[Data records]
▬▬▬▬▬▬

(* ===== verification/Auth.v ===== *)
(** * Auth: HTTP Basic authentication ([src/src/server/auth.rs])

    Credentials in Bitcoin Core's [rpcauth] format, the credentials a configuration admits, and
    the check of an [Authorization] header. HMAC-SHA256, base64 and hexadecimal are
    [AuthCrypto]. *)

From S2P Require Export Text Errors.

(** ** UTF-8 ([std::str::from_utf8]) *)

Definition byte_in (lo hi : Z) (c : ascii) : bool := (lo <=? byte_of c) && (byte_of c <=? hi).

(** The lengths and second-byte ranges of well-formed sequences. *)
Definition utf8_lead (c : ascii) : option (nat * Z * Z) :=
  let b := byte_of c in
  if b <? 128 then Some (0%nat, 128, 191)
  else if (194 <=? b) && (b <=? 223) then Some (1%nat, 128, 191)
  else if b =? 224 then Some (2%nat, 160, 191)
  else if (225 <=? b) && (b <=? 236) then Some (2%nat, 128, 191)
  else if b =? 237 then Some (2%nat, 128, 159)
  else if (238 <=? b) && (b <=? 239) then Some (2%nat, 128, 191)
  else if b =? 240 then Some (3%nat, 144, 191)
  else if (241 <=? b) && (b <=? 243) then Some (3%nat, 128, 191)
  else if b =? 244 then Some (3%nat, 128, 143)
  else None.

(** [more] continuation bytes are due, the next of them in [lo, hi]. *)
Fixpoint utf8_from (more : nat) (lo hi : Z) (s : string) : bool :=
  match s with
  | "" => (more =? 0)%nat
  | String c rest =>
      match more with
      | O => match utf8_lead c with Some (m, l, h) => utf8_from m l h rest | None => false end
      | S more => byte_in lo hi c && utf8_from more 128 191 rest
      end
  end.
Definition from_utf8 (s : string) : option string := if utf8_from 0 128 191 s then Some s else None.

(** ** Credentials *)

(** The libraries: the digest of a key and a message; the hexadecimal text of bytes, and reading
    exactly 32 bytes back; standard base64. *)
Class AuthCrypto := {
  hmac_sha256 : string → string → string;
  hex_encode : string → string;
  hex_decode_32 : string → option string;
  base64_decode : string → option string;
  base64_url_encode : string → string;
}.

Record PasswordHash := { ph_salt : string; ph_hash : string }.

Section auth.
Context `{AC : AuthCrypto}.

Definition compute (password salt : string) : string := hmac_sha256 salt password.

(** [PasswordHash::from_bare], under a fresh random salt. *)
Definition from_bare (password random_salt : string) : PasswordHash :=
  {| ph_salt := random_salt; ph_hash := compute password random_salt |}.

(** [check_ct]: the comparison is constant-time, the answer the equality. *)
Definition check_ct (h : PasswordHash) (password : string) : bool :=
  bool_decide (compute password (ph_salt h) = ph_hash h).

(** [from_str] and [Display]. *)
Definition password_hash_parse (s : string) : result string PasswordHash :=
  match split_once "$" s with
  | None => Err "expected <salt>$<hmac-sha256 hex>"
  | Some (salt, hash_hex) =>
      match hex_decode_32 hash_hex with
      | None => Err "hash is not 64 hex characters"
      | Some hash => Ok {| ph_salt := salt; ph_hash := hash |}
      end
  end.
Definition password_hash_display (h : PasswordHash) : string :=
  ph_salt h +:+ "$" +:+ hex_encode (ph_hash h).

(** [generate_rpcauth], of the random salt and bytes drawn. *)
Definition generate_rpcauth (username : string) (password : option string)
    (salt random_32 : string) : string * option string :=
  let '(password, generated) :=
    match password with
    | Some p => (p, None)
    | None => let p := base64_url_encode random_32 in (p, Some p)
    end in
  (username +:+ ":" +:+ salt +:+ "$" +:+ hex_encode (compute password salt), generated).

(** [run_rpcauth]: the lines printed. *)
Definition run_rpcauth (username : string) (password : option string) (salt random_32 : string) :
    result string (list string) :=
  if bool_decide (password = Some "") then
    Err ("refusing to generate an rpcauth line for an empty password; omit the password to "
         +:+ "have one generated")
  else
    let '(line, generated) := generate_rpcauth username password salt random_32 in
    Ok (["Add this line to your zecd config under [rpc]:"; "";
         "auth = [" +:+ quoted line +:+ "]"; ""]
        ++ match generated with
           | Some p =>
               ["Your RPC password (store it now - it is not recoverable):"; ""; p; ""]
           | None => []
           end).

(** The [rpc] section, as authentication reads it. *)
Record RpcConfig := {
  rc_user : option string; rc_password : option string; rc_auth : list string;
  rc_cookiefile : option string;
}.

Definition parse_auth_entry (entry : string) : result string (string * PasswordHash) :=
  match split_once ":" entry with
  | None => Err "invalid rpcauth entry (expected user:salt$hash)"
  | Some (user, pwhash) =>
      match password_hash_parse pwhash with
      | Ok h => Ok (user, h)
      | Err _ => Err ("invalid rpcauth entry for user " +:+ user)
      end
  end.
(** [parse_auth_entries]: the first bad entry refuses the configuration. *)
Definition parse_auth_entries (rpc : RpcConfig) : result string (list (string * PasswordHash)) :=
  foldr (λ entry acc, e ← parse_auth_entry entry; l ← acc; Ok (e :: l)) (Ok []) (rc_auth rpc).

Definition reject_empty_passwords (rpc : RpcConfig) (entries : list (string * PasswordHash)) :
    result string () :=
  if bool_decide (rc_password rpc = Some "") then
    Err ("the RPC password is empty (check [rpc] password_file, [rpc] password, "
         +:+ "--rpcpassword and ZECD_RPC_PASSWORD); an empty password would let anyone log in "
         +:+ "as the RPC user")
  else
    match List.find (λ e, check_ct e.2 "") entries with
    | Some (user, _) =>
        Err ("the [rpc] auth entry for user " +:+ user
             +:+ " accepts an empty password; regenerate it with `zecd rpcauth " +:+ user +:+ "`")
    | None => Ok tt
    end.

Definition no_auth_configured : string :=
  "no RPC auth configured: set [rpc] user+password, auth, or a cookiefile".

(** [check_config]: the verdict of [from_config] without its cookie. *)
Definition check_config (rpc : RpcConfig) : result string () :=
  entries ← parse_auth_entries rpc;
  _ ← reject_empty_passwords rpc entries;
  if is_some (rc_user rpc) && is_some (rc_password rpc) || is_some (rc_cookiefile rpc) then Ok tt
  else Err no_auth_configured.

(** [Authenticator::from_config], of the salt drawn for the bare password, the random cookie
    password and how writing the cookie file ends: the credentials and the cookie written. *)
Definition from_config (rpc : RpcConfig) (salt cookie_password : string)
    (write_cookie : string → string → string → result string ()) :
    result string (list (string * PasswordHash)) :=
  users ← parse_auth_entries rpc;
  _ ← reject_empty_passwords rpc users;
  match rc_user rpc, rc_password rpc with
  | Some user, Some password => Ok (users ++ [(user, from_bare password salt)])
  | _, _ =>
      cookiefile ← ok_or (rc_cookiefile rpc) no_auth_configured;
      _ ← map_err (λ _, "writing cookie file " +:+ cookiefile)
            (write_cookie cookiefile "__cookie__" cookie_password);
      Ok (users ++ [("__cookie__", from_bare cookie_password salt)])
  end.

(** The user and password an [Authorization] header claims. *)
Definition basic_credentials (header : option string) : option (string * string) :=
  header ← header;
  b64 ← match strip_prefix "Basic " header with
        | Some b => Some b
        | None => strip_prefix "basic " header
        end;
  decoded ← base64_decode (trim b64);
  creds ← from_utf8 decoded;
  split_once ":" creds.

(** [Authenticator::check]: every credential is compared, without short-circuit. *)
Definition check (users : list (string * PasswordHash)) (header : option string) : bool :=
  match basic_credentials header with
  | None => false
  | Some (user, password) =>
      foldl (λ found u, found || (bool_decide (u.1 = user) && check_ct u.2 password)) false users
  end.

Definition basic_auth_username (header : option string) : option string :=
  fst <$> basic_credentials header.
End auth.
(* ===== verification/ReadsSpec.v ===== *)
(** * ReadsSpec: what the reads of the wallet database return

    The order of history and its pages, the account a scoped read is confined to, the agreement
    of history and balance on expiry, and the balance buckets. Two reads that are not confined
    are exhibited. *)

From S2P Require Export Reads.

(** ** Order *)

#[global] Instance row_before_trans : Transitive row_before.
Proof.
  intros u v w. unfold row_before. destruct (sort_height u), (sort_height v), (sort_height w); try done.
  - intros [?|[-> Hu]] [?|[-> Hv]]; [left; lia|left; lia|left; lia|right]. split; [done|]. by etrans.
  - intros Hu Hv. by etrans.
Qed.
#[global] Instance row_before_total : Total row_before.
Proof.
  intros u v. unfold row_before. destruct (sort_height u) as [a|], (sort_height v) as [b|]; auto.
  - destruct (Z.lt_trichotomy a b) as [?|[->|?]]; [auto| |auto].
    destruct (total String.le (v_txid u) (v_txid v)); auto.
  - apply (total String.le).
Qed.
#[global] Instance row_after_trans : Transitive row_after.
Proof. intros u v w ??. unfold row_after in *. by etrans. Qed.
#[global] Instance row_after_total : Total row_after.
Proof. intros u v. destruct (total row_before u v); auto. Qed.

Lemma row_before_antisym_txid v w : row_before v w → row_before w v → v_txid v = v_txid w.
Proof.
  unfold row_before. destruct (sort_height v), (sort_height w); try done.
  - intros [?|[-> ?]] [?|[? ?]]; try lia. by apply (anti_symm String.le).
  - apply (anti_symm String.le).
Qed.

(** A list sorted by a relation, reversed, is sorted by its converse. *)
Lemma StronglySorted_snoc {A} (R : A → A → Prop) l x :
  StronglySorted R l → Forall (λ y, R y x) l → StronglySorted R (l ++ [x]).
Proof.
  induction 1 as [|y l Hs IH Hall]; cbn; intros Hx; [by repeat constructor|].
  apply Forall_cons in Hx as [Hyx Hx]. constructor; [by apply IH|]. apply Forall_app. auto.
Qed.
Lemma StronglySorted_rev {A} (R : A → A → Prop) l :
  StronglySorted R l → StronglySorted (flip R) (rev l).
Proof.
  induction 1 as [|y l Hs IH Hall]; cbn; [constructor|]. apply StronglySorted_snoc; [done|].
  apply Forall_rev. exact Hall.
Qed.

(** The query of a range, a window of it. *)
Definition range_query (q : TxQuery) (newest_first : bool) (offset : Z) (limit : option Z) : TxQuery :=
  {| tq_start_height := tq_start_height q; tq_end_height := tq_end_height q; tq_offset := offset;
     tq_limit := limit; tq_newest_first := newest_first; tq_omit_memos := tq_omit_memos q |}.

(** The rows of a range, unordered. *)
Definition selected_rows (db : Database) (scope : AccountScope) (q : TxQuery) : list ViewTransaction :=
  List.filter (row_selected scope q) (db_v_transactions db).
(** A scope sees each transaction once: it is of one account, or the database holds one. *)
Definition one_row_per_tx (db : Database) (scope : AccountScope) (q : TxQuery) : Prop :=
  NoDup (v_txid <$> selected_rows db scope q).

Lemma tx_rows_window db scope q newest offset limit :
  tx_rows db scope (range_query q newest offset limit) =
  window_rows limit offset (tx_rows db scope (range_query q newest 0 None)).
Proof. unfold tx_rows. by destruct newest. Qed.

Lemma newest_reverses db scope q :
  one_row_per_tx db scope q →
  tx_rows db scope (range_query q true 0 None) = rev (tx_rows db scope (range_query q false 0 None)).
Proof.
  intros Hnd. unfold tx_rows, window_rows.
  cbn [tq_newest_first range_query tq_limit tq_offset]. change (Z.to_nat 0) with 0%nat. rewrite !drop_0.
  change (List.filter _ _) with (selected_rows db scope q).
  apply (StronglySorted_unique_strong row_after).
  - intros v w Hv Hw H1 H2. apply list_elem_of_In, in_rev, list_elem_of_In in Hw.
    rewrite merge_sort_Permutation in Hv, Hw. pose proof (row_before_antisym_txid _ _ H2 H1) as Htx.
    apply list_elem_of_lookup in Hv as [i Hi], Hw as [j Hj].
    assert (i = j) as <-; [|by simplify_eq].
    eapply (NoDup_lookup (v_txid <$> selected_rows db scope q)); [exact Hnd| |];
      rewrite list_lookup_fmap, ?Hi, ?Hj; cbn; [done|by rewrite Htx].
  - apply (StronglySorted_merge_sort row_after).
  - apply (StronglySorted_rev row_before), (StronglySorted_merge_sort row_before).
  - rewrite <- Permutation_rev, !merge_sort_Permutation. done.
Qed.
(* ===== verification/History.v ===== *)
(** * History: the transaction history methods ([src/src/rpc/wallet_methods.rs])

    How each output becomes entries in Bitcoin Core's and zcashd's vocabularies, the pages of
    history, the poller's cursor, and the received-by and unspent listings, over the reads of
    [Reads] and [Ownership]. *)

From S2P Require Export Ownership.

(** ** Entries *)

Definition output_categories (from_account to_account : bool) : list string :=
  match from_account, to_account with
  | false, true => ["receive"]
  | true, false => ["send"]
  | true, true => ["send"; "receive"]
  | false, false => []
  end.

Definition tx_confirmations (st : SyncStatus) (tx : TxRecord) : Z :=
  if tx_expired_unmined tx then -1 else confirmations st (tx_mined_height tx).

(** [Option::or]. *)
Definition opt_or {A} (a b : option A) : option A := match a with Some _ => a | None => b end.

Definition tx_time (tx : TxRecord) (first_seen : option Z) : Z :=
  default 0 (opt_or (opt_or (tx_block_time tx) first_seen) (tx_created_time tx)).

Definition pool_name (pool : Z) : string :=
  if pool =? 0 then "transparent" else if pool =? 2 then "sapling"
  else if pool =? 3 then "orchard" else if pool =? 4 then "ironwood" else "unknown".

Definition z_tx_status (tx : TxRecord) : string :=
  if is_some (tx_mined_height tx) then "mined"
  else if tx_expired_unmined tx then "expired" else "waiting".

Definition wallet_funded_tx (delta : Z) : bool := delta <? 0.

(** [i64] addition wraps. *)
Definition wrap_i64 (z : Z) : Z := (z + 2 ^ 63) mod 2 ^ 64 - 2 ^ 63.
Definition gettransaction_amount (delta : Z) (fee_paid : option Z) : Z :=
  if wallet_funded_tx delta then wrap_i64 (delta + wrap_i64 (default 0 fee_paid)) else delta.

▬▬▬▬▬▬

**Task goal:**
Work out how many lines in the data above contain the word "pages" and respond with that number only.

**Written reply:**
2